Lemma sound_recover f c command :
  (∀ ev, grpcClient c = Ok tt → te_Phase ev ≠ "Completed" → P (ReportTarget_ ev)) →
  (∀ e, grpcClient c = Ok tt → P (Acknowledge e)) →
  sound Q P (recover_target f c command).
Proof using Hframe.
  intros Hp Ha. unfold recover_target. destruct (tc_RecoverSpace command); [|apply sound_ret].
  assert (∀ root, sound Q P (available_or_zero root)) as Hav.
  { intros root. apply sound_bind; [apply sound_attempt, sound_volume|intros; apply sound_ret]. }
  apply sound_bind; [apply Hav|]. intros before. apply sound_bind; [apply sound_volume|]. intros [removed err].
  apply sound_bind; [apply Hav|]. intros after. destruct err.
  - apply sound_bind; [by apply sound_report; intros; apply Hp|]. intros. apply sound_fail.
  - apply sound_bind; [by apply sound_report; intros; apply Hp|]. intros. apply sound_call, Ha.
Qed.

Lemma sound_await mirror continue next :
  (∀ c, Accepted c ∈ next → sound Q P (accept_connection mirror continue c)) → sound Q P (await_receiver mirror continue next).
Proof.
  intros Hc. induction next as [|h next IH]; intros p r p'; cbn [await_receiver].
  - destruct (pr_receiver p) as [[]|]; intros [= _ <-] Hq; split; by try exists [].
  - assert (sound Q P (await_receiver mirror continue next)) as Hn by (apply IH; intros; apply Hc; by right).
    destruct (pr_receiver p) as [[]|]; [|intros [= _ <-] Hq; split; by try exists []..].
    destruct h as [c|command|e]; [|by apply Hn..]. apply sound_bind; [apply Hc; by left|done].
Qed.

Lemma sound_await_finalize f c mirror sources next :
  (∀ a, Accepted a ∈ next → sound Q P (accept_connection mirror true a)) →
  (∀ m, grpcClient c = Ok tt → quiet m → P m) → sound Q P (await_finalize f c mirror sources next).
Proof using Hframe.
  intros Hc Hp. unfold await_finalize. case_decide; [apply sound_ret|]. apply sound_bind.
  - apply sound_failure; [|intros; by apply Hp]. apply sound_bind; [apply sound_call; intros; by apply Hp|]. intros _.
    apply sound_commands; [done|]. intros. apply sound_recover; intros; by apply Hp.
  - intros [command rest]. destruct (tc_Finalize command); apply sound_ret.
Qed.
End Sound.

(** ** The receiver *)

(** Every sender that is complete has transferred, over a connection that was accepted. *)
Definition all_transferred (next : list happening) (root : string) (mirror : bool) (expected : gmap Identity string)
    (done : Identity → Prop) : Prop :=
  ∀ i destination, done i → expected !! i = Some destination →
    ∃ conn, Accepted (Ok conn) ∈ next ∧ transferred root mirror conn i destination.

Definition receiver_sound (next : list happening) (root : string) (mirror : bool) (expected : gmap Identity string)
    (p : process) : Prop :=
  match pr_receiver p with
  | Some (Receiving root' expected' completed) =>
      root' = root ∧ expected' = expected ∧ completed ⊆ dom expected ∧
      all_transferred next root mirror expected (.∈ completed)
  | Some (Finished (Ok _)) => all_transferred next root mirror expected (λ _, True)
  | Some (Finished (Err _)) => True
  | None => False
  end.

Lemma receiver_sound_frame next root mirror expected p p' :
  receiver_sound next root mirror expected p → pr_receiver p' = pr_receiver p → receiver_sound next root mirror expected p'.
Proof. unfold receiver_sound. by intros H ->. Qed.

Lemma after_step_sound next root mirror expected completed p :
  completed ⊆ dom expected → all_transferred next root mirror expected (.∈ completed) →
  receiver_sound next root mirror expected (p <| pr_receiver := Some (after_step root expected (Ok completed)) |>).
Proof.
  intros Hsub Hc. unfold receiver_sound. cbn. case_decide as Hs; [done|].
  intros i d _ Hi. apply (Hc i d); [|done]. by eapply completed_all.
Qed.

Lemma accept_sound P next root mirror expected continue c : Accepted c ∈ next →
  sound (receiver_sound next root mirror expected) P (accept_connection mirror continue c).
Proof.
  intros Hin. apply sound_keep. intros p r p'. unfold accept_connection.
  destruct (pr_receiver p) as [[root' expected' completed|r1]|] eqn:Hr; [|by intros [= _ <-]..].
  destruct (receive_step _ _ _ _ _ _ _) as [s w] eqn:Hs. intros [= _ <-]. split; [done|].
  unfold receiver_sound at 1. rewrite Hr. intros (-> & -> & Hsub & Hc).
  destruct s as [completed'|e]; [|done].
  destruct (receive_step_completes _ _ _ _ _ _ _ _ _ Hs Hsub) as [Hsub' Hnew].
  apply (after_step_sound _ _ _ _ _ (p <| pr_world := w |>)); [done|]. intros i d Hi Hd.
  destruct (Hnew i d Hi Hd) as [?|(conn & -> & Ht)]; [by apply Hc|]. by exists conn.
Qed.

Lemma start_receiver_run opts p r p' : start_receiver opts p = (r, p') →
  pr_sent p' = pr_sent p ∧ (tro_Sources opts ≠ [] →
    (∃ e, pr_receiver p' = Some (Finished (Err e))) ∨
    ∃ root expected, Abs (tro_TargetRoot opts) (pr_world p) = (Ok root, pr_world p) ∧
      expected_destinations (tro_Sources opts) ∅ = Ok expected ∧
      ∀ next, receiver_sound next root (tro_Mirror opts) expected p').
Proof.
  unfold start_receiver. destruct (open_receiver opts (pr_world p)) as [o w] eqn:Ho.
  apply open_receiver_run in Ho as [-> Ho]. intros [= _ <-]. split; [done|]. intros Hne.
  destruct o as [[[root expected]|]|e]; [right|by destruct (Ho _ eq_refl)|left; by exists e].
  destruct (Ho _ eq_refl) as (_ & Ha & He). exists root, expected. split; [done|]. split; [done|]. intros next.
  refine (after_step_sound next root (tro_Mirror opts) expected ∅ (p <| pr_world := pr_world p |>) _ _).
  { apply empty_subseteq. }
  by intros i d ?%not_elem_of_empty.
Qed.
═══
• [Problem description]:
Print, exactly as written, the first line of the records above and each line after it until the line with "apply sound_commands; [done|].", which is printed too.

• [Response area]:
Lemma sound_recover f c command :
  (∀ ev, grpcClient c = Ok tt → te_Phase ev ≠ "Completed" → P (ReportTarget_ ev)) →
  (∀ e, grpcClient c = Ok tt → P (Acknowledge e)) →
  sound Q P (recover_target f c command).
Proof using Hframe.
  intros Hp Ha. unfold recover_target. destruct (tc_RecoverSpace command); [|apply sound_ret].
  assert (∀ root, sound Q P (available_or_zero root)) as Hav.
  { intros root. apply sound_bind; [apply sound_attempt, sound_volume|intros; apply sound_ret]. }
  apply sound_bind; [apply Hav|]. intros before. apply sound_bind; [apply sound_volume|]. intros [removed err].
  apply sound_bind; [apply Hav|]. intros after. destruct err.
  - apply sound_bind; [by apply sound_report; intros; apply Hp|]. intros. apply sound_fail.
  - apply sound_bind; [by apply sound_report; intros; apply Hp|]. intros. apply sound_call, Ha.
Qed.

Lemma sound_await mirror continue next :
  (∀ c, Accepted c ∈ next → sound Q P (accept_connection mirror continue c)) → sound Q P (await_receiver mirror continue next).
Proof.
  intros Hc. induction next as [|h next IH]; intros p r p'; cbn [await_receiver].
  - destruct (pr_receiver p) as [[]|]; intros [= _ <-] Hq; split; by try exists [].
  - assert (sound Q P (await_receiver mirror continue next)) as Hn by (apply IH; intros; apply Hc; by right).
    destruct (pr_receiver p) as [[]|]; [|intros [= _ <-] Hq; split; by try exists []..].
    destruct h as [c|command|e]; [|by apply Hn..]. apply sound_bind; [apply Hc; by left|done].
Qed.

Lemma sound_await_finalize f c mirror sources next :
  (∀ a, Accepted a ∈ next → sound Q P (accept_connection mirror true a)) →
  (∀ m, grpcClient c = Ok tt → quiet m → P m) → sound Q P (await_finalize f c mirror sources next).
Proof using Hframe.
  intros Hc Hp. unfold await_finalize. case_decide; [apply sound_ret|]. apply sound_bind.
  - apply sound_failure; [|intros; by apply Hp]. apply sound_bind; [apply sound_call; intros; by apply Hp|]. intros _.
    apply sound_commands; [done|]. intros. apply sound_recover; intros; by apply Hp.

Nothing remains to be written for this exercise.